I know what you’re thinking, that there’s a pretty crazy title, so allow me to commence with some retrospection by way of orientation. A little under a year ago, I wrote a post which went to great lengths to discount a proposal made by Richard Coates that the lost 851 battle site of Acleah is commensurate with Oakley in Hampshire. Part and parcel of this was the presentation of a body of evidence which could be considered supportive of the battle site being in the vicinity of Ockley Wood in south-east Surrey. In the intervening months I can’t claim to have paid the matter much attention, though as you will learn nor have I neglected it altogether.
What I did do, back towards the start of this calendar year and in a considerably less positive frame of mind, was to get myself worked up so much that I fired off a 30-going-on-13-year-old diatribe against what I perceived to be certain staid, uninspiring aspects of medieval research. One of the few redeeming features of this torrid little rant was the list of methodological approaches I wanted to try for the first time or else bring to the fore in my research. Among the more realistic (and lower budget) intentions was to strive to base more of what I write on detailed observations gained through direct experiences of the places in question.
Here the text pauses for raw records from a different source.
Lemma new_node_ok s t dn xs k kmo an1 i imo ian1 d name isdir (rest : dio C (Z * Z * Z)) (Q : Z * Z * Z -> dstate C -> Prop) : rep s t dn xs ->
  os_objs (ds_de s) !! k = Some kmo -> mo_used kmo = 0 -> os_objs (ds_in s) !! i = Some imo -> mo_used imo = 0 ->
  let eos := MkSet (<[k := set_mo_used 1 kmo]> (os_objs (ds_de s))) an1 (os_shift (ds_de s)) in
  let ios := MkSet (<[i := set_mo_used 1 imo]> (os_objs (ds_in s))) ian1 (os_shift (ds_in s)) in
  de_ok eos -> in_ok ios -> name_ok name -> is_Some (t !! 0) -> 0 <= d ->
  (forall s' xs', rep s' (<[i := new_node isdir d name]> t) (<[i := k]> dn) xs' -> t !! i = None -> i <> 0 -> loose t i -> ds_nc s' = ds_nc s -> runs rest s' Q) ->
  (forward name <> None -> forall s', full (os_objs (ds_de s')) -> ds_nc s' = ds_nc s -> Q (- EPFS_FILE_2MANY, 0, 0) s') ->
  runs (err ← pfs_direntry_init mnt k d i name;
        if err <? 0 then mret (err, 0, 0) else demo ← de_mo k; pfs_inodephy_init now i (mo_number demo) isdir;; rest)
    (MkD eos ios (ds_nc s)) Q.
Proof.
  destruct s as [[M an sh] [I ian ish] c]. simpl. intros Hr Hk Hku Hi Hiu Hos1 Hin1 Hnm Hroot Hd HQ HE.
  destruct (mk_blank _ _ _ _ (os_obj _ _ _ _ _ (r_de _ _ _ _ Hr) Hk) Hku) as (Hknx & Hkpv & Hkb).
  destruct (mk_blank _ _ _ _ (os_obj _ _ _ _ _ (r_in _ _ _ _ Hr) Hi) Hiu) as (Hinx & Hipv & ino & irest & Hidat & Hit & Hinl & Hideno & Hipv2).
  assert (Hti : t !! i = None).
  { destruct (t !! i) as [nd|] eqn:Hti; [|done]. destruct (r_node _ _ _ _ Hr i nd Hti) as (mo & Hmo & Hir). simpl in Hmo.
    pose proof (ir_used _ _ _ _ Hir). congruence. }
  assert (Hlo : loose t i). { intros d' nd' Hd' Hin. destruct (r_ents _ _ _ _ Hr d' nd' i Hd' Hin) as (? & ? & _). congruence. }
  assert (Hi0 : i <> 0) by (intros ->; destruct Hroot; congruence).
  assert (Hk0 : 0 < k).
  { pose proof (os_range _ _ _ k (r_de _ _ _ _ Hr) ltac:(by eexists)). destruct (sentinel_root _ _ _ _ Hr) as (mo0 & Hm0 & Hu0). simpl in Hm0.
    assert (k <> 0) by (intros ->; congruence). lia. }
  dstep. eapply (init_head mnt sh _ c k (set_mo_used 1 kmo) i d name); [done| |done|apply lookup_insert_eq|done|done|unfold INVALID_INO; lia|apply Hnm|apply Hnm|].
  { destruct (sentinel_root _ _ _ _ Hr) as (mo0 & Hm0 & Hu0). exists mo0. rewrite lookup_insert_ne by lia. done. }
  split; [|intros Hf M' an' Hfu; apply runs_ret; by apply HE].
  intros M' an' x' ys Hos' Hm' Hc' Hrc. simpl. apply (rechained_from _ _ _ _ _ _ _ Hk) in Hrc. dstep. eapply runs_de_mo; [exact Hm'|].
  rewrite (mk_number _ _ _ _ (os_obj _ _ _ _ _ Hos' Hm')). dstep.
  eapply runs_inodephy_init; [apply lookup_insert_eq|exact Hidat|done|done|done|done|]. intros ino' Ht' Hsz' Hb' Hde' Hnl'.
  rewrite insert_insert_eq. eapply (HQ _ (<[i := ys]> xs)); [|done|done|done|done].
  assert (HK : forall y, foreign t dn xs i y -> y ∉ [k]).
  { intros y Hy ->%list_elem_of_singleton. destruct (foreign_used _ _ _ _ Hr i k Hy) as (mo & Hm & Hu). simpl in Hm. congruence. }
  eapply (rep_entry M I an ian sh ish c t dn xs Hr i _ k ys M' an' _ ian1 _ Hlo).
  - by apply (rechained_frame _ _ _ _ Hr i _ _ _ HK Hrc).
  - done.
  - intros y ymo Hy Hyu. destruct (rechained_owned _ _ _ _ Hr i [k] (k :: ys) M' y ymo) as [|Hy']; try done; [|by left|right].
    + intros (nd & ? & _). congruence.
    + split; [by eexists|done].
  - pose proof (os_obj _ _ _ _ _ (r_in _ _ _ _ Hr) Hi) as [? ? ? ?].
    rewrite <- (insert_insert_eq I i _ (set_mo_used 1 imo)). eapply os_ok_set; [exact Hin1|apply lookup_insert_eq| |done]. split; simpl; [done|done|by right|lia].
  - done.
  - split; [done| |done]. exists ino', irest. rewrite (proj2 (Z.eqb_neq i 0)) by done. rewrite fn_lookup_insert. done.
  - intros d' name' [= <- <-]. split_and!; [done..| |]; [by eexists _, x'|by eexists _].
  - by rewrite Hti.
Qed.
End Steps.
No longer compelled to spend every day writing my dissertation, and with a couple of weeks of downtime before I started a new job, lately I have had the time to get back into the habit of doing things for Surrey Medieval. Thus, I put my best foot forward and went for a walk heading out from the outermost limits of suburban South London on the trail of Acleah.
I came back with so much material that, for the sake of readers’ attention spans, what was going to be one long post has been split into a brace of more manageable offerings looking at the two main sites of interest. Here, I will set the scene and then discuss a set of monuments which provide indirect but arguably very important evidence, and leave recounting my experiences of the hypothesised site of the battle for a second post. Even so, to avoid presenting you with a wall of text and occasional photo, I’ve paginated this post and encourage you to click on the numbers below to progress through it.
Health warning! What follows is not thoroughly phenomenological in the same way as, say, this paper I read the other week, which frankly is probably as much of a blessing as it is a letdown – I often get the sense authors over-egg descriptions of minutiae and lose sight of the bigger points they set out to convey. At no point during my walk did I attempt to put myself in the mind of a member of a seventh-century burial community or mid-ninth-century Viking war-band as well as in their footsteps. I did, however, have my eyes and ears wide open, my notepad in one hand, and smartphone with camera set to Pano mode in the other, and so acquired a range of visual, verbal and aural information (the last mostly traffic noise unfortunately) to analyse afterwards.